*ASSIGNED TASK*. The answer must be an exact reproduction of the lines from the start of the records below through the line containing "destruct (uuids w)", and nothing more.

*MATERIAL FOR THIS EXERCISE*.
• • • • • • •

Lemma CreateChannel_ok srv p (w : World) : outbox_ok w -> outbox_ok (snd (CreateChannel srv p w)).
Proof.
  apply outbox_call. clear w. intros w Hok. destruct (map_find _ (channels w)); [done|].
  destruct (uuids w) as [|id ids] eqn:Hu; [done|]. cbn [snd].
  destruct (fresh_tail _ _ _ Hok Hu) as (Hni & Hnd & Hc & _).
  apply outbox_ok_channels; [done| |done|].
  - intros i Hi. destruct (decide (id = i)) as [<-|]; [rewrite lookup_insert_eq; eauto|by rewrite lookup_insert_ne].
  - intros i Hi. rewrite Hu. split; [by right|].
    destruct (proj2 (ok_fresh _ Hok) i) as [? _]; [rewrite Hu; by right|].
    rewrite lookup_insert_ne; [done|]. intros ->. done.
Qed.

Lemma channels_altered_ok f id (w : World) :
  outbox_ok w -> outbox_ok (set_channels (alter f id (channels w)) w).
Proof.
  intros Hok. destruct (ok_fresh _ Hok) as [Hnd Hf].
  apply (outbox_ok_rest (set_chance (uuids w) (faults w) (set_channels (alter f id (channels w)) w))); [done..|].
  apply outbox_ok_channels; try done.
  - intros i Hi. destruct (decide (id = i)) as [<-|]; [|by rewrite lookup_alter_ne].
    rewrite lookup_alter_eq. by apply fmap_is_Some.
  - intros i Hi. split; [done|]. apply Hf in Hi as [Hi _].
    destruct (decide (id = i)) as [<-|]; [|by rewrite lookup_alter_ne]. by rewrite lookup_alter_eq, Hi.
Qed.

Lemma filter_rows_ok (w : World) P `{!forall x : string * Delivery, Decision (P x)} :
  outbox_ok w -> outbox_ok (set_deliveries (filter P (deliveries w)) w).
Proof.
  intros Hok. apply outbox_ok_rows; [done|]. intros i e [Hl _]%map_lookup_filter_Some.
  exists e. split_and!; try done. by apply (ok_deliveries _ Hok) in Hl.
Qed.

• • • • • • •

*RESPONSE BELOW*.
Lemma CreateChannel_ok srv p (w : World) : outbox_ok w -> outbox_ok (snd (CreateChannel srv p w)).
Proof.
  apply outbox_call. clear w. intros w Hok. destruct (map_find _ (channels w)); [done|].
  destruct (uuids w) as [|id ids] eqn:Hu; [done|]. cbn [snd].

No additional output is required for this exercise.